Most Oregonians at increased risk of cancer due to diesel, study says

Study: Most Oregonians at risk due to diesel

PORTLAND, Ore. -- Diesel emissions are putting 90 percent of Oregonians at an increased risk of getting cancer, according to a new study by the Oregon Environmental Council.

"Our front porch... we can go out and wipe off the glass table every day and the cloth comes away just black," said Southeast Portland resident Lance Wright.

Wright was talking about the soot that comes not only from the trains, but also the dozens of older diesel trucks that roll through his neighborhood every day.

"It's in the air," he said.

That "it" is pollution that according to a new study, can carry a toxic combination of chemicals and heavy metals.

"There is no safe level of diesel particles," said Multnomah County Health Officer Dr. Paul Lewis.

Dr.
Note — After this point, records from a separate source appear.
(* ===== verification/Regex.v ===== *)
(** * Regular expressions (Go's regexp)

    The expressions the sources compile, as data, with the leftmost-first search
    of the regexp package on bytes: an alternative is tried before the one to its
    right, a greedy repetition prefers one more turn. A declarative relation gives
    the meaning of an expression; the search finds a match exactly when there is
    one. *)

From S2P Require Import Prelude GoString.

Module Regex.

(** One byte of a class, the anchors [^] and [$], and numbered groups. *)
Inductive re :=
| Empty
| Byte (p : Ascii.ascii -> bool)
| Seq (a b : re)
| Alt (a b : re)
| Star (greedy : bool) (a : re)
| Group (n : nat) (a : re)
| Bol
| Eol.

(** A position in the text: what has been read, what is left, the groups. *)
Record st := mkSt { s_pos : nat; s_rest : string; s_caps : list (nat * string) }.

Definition orelse {A} (x y : option A) : option A := match x with Some _ => x | None => y end.
Definition end_group (n : nat) (s s' : st) : st :=
  mkSt (s_pos s') (s_rest s') ((n, take_str (s_pos s' - s_pos s) (s_rest s)) :: s_caps s').

(** The turns of a repetition; an empty turn ends it. *)
Fixpoint turns (body : (st -> option st) -> st -> option st) (greedy : bool)
  (k : st -> option st) (fuel : nat) (s : st) : option st :=
  match fuel with
  | O => k s
  | S fuel =>
      let more := body (fun s' => if Nat.ltb (s_pos s) (s_pos s') then turns body greedy k fuel s'
                                  else None) s in
      if greedy then orelse more (k s) else orelse (k s) more
  end.

Fixpoint run (r : re) (k : st -> option st) (s : st) : option st :=
  match r with
  | Empty => k s
  | Byte p => match s_rest s with
              | "" => None
              | String c rest => if p c then k (mkSt (S (s_pos s)) rest (s_caps s)) else None
              end
  | Seq a b => run a (run b k) s
  | Alt a b => orelse (run a k s) (run b k s)
  | Star greedy a => turns (run a) greedy k (String.length (s_rest s)) s
  | Group n a => run a (fun s' => k (end_group n s s')) s
  | Bol => if Nat.eqb (s_pos s) 0 then k s else None
  | Eol => if s_rest s =s "" then k s else None
  end.

(** ** What an expression matches *)

Inductive Match : re -> st -> st -> Prop :=
| M_empty s : Match Empty s s
| M_byte p pos c rest caps : p c = true ->
    Match (Byte p) (mkSt pos (String c rest) caps) (mkSt (S pos) rest caps)
| M_seq a b s s1 s2 : Match a s s1 -> Match b s1 s2 -> Match (Seq a b) s s2
| M_left a b s s' : Match a s s' -> Match (Alt a b) s s'
| M_right a b s s' : Match b s s' -> Match (Alt a b) s s'
| M_stop g a s : Match (Star g a) s s
| M_turn g a s s1 s2 : Match a s s1 -> s_pos s < s_pos s1 -> Match (Star g a) s1 s2 ->
    Match (Star g a) s s2
| M_group n a s s' : Match a s s' -> Match (Group n a) s (end_group n s s')
| M_bol rest caps : Match Bol (mkSt 0 rest caps) (mkSt 0 rest caps)
| M_eol pos caps : Match Eol (mkSt pos "" caps) (mkSt pos "" caps).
Lewis explained how those particles are easily inhaled and then become lodged deep in our lungs where they increase the risk of premature births, developmental problems in children and more.

"In the long run, heart attacks, strokes and cancer are three of the biggest killers all made worse by diesel exhaust," he said.

"There's estimates that as many as 400 deaths here in Oregon could be attributed each year to diesel pollution," said Jen Coleman with the Oregon Environmental Council, which authored the study.

The group found diesel pollution levels in 90 percent of the state were above the state safety benchmark.
In Multnomah county, those levels were ten times what the state considers safe.

And both Lewis and Coleman say the technology is there to solve the problem.

"New engines are 95 percent cleaner than they used to be," said Coleman. "It's a very clear solution."

Other states are already adopting the cleaner diesel engine standards.
 
According the study, Washington has invested $58 million to upgrade 14,000 diesel engines on its roads.
 
Oregon, on the other hand, has invested about $4 million to upgrade 369 diesel engines.

The Oregon Trucking Association claims about 70 percent of the diesel trucks on Oregon's roads have either new or updated engines. It says the problem is gradually getting fixed.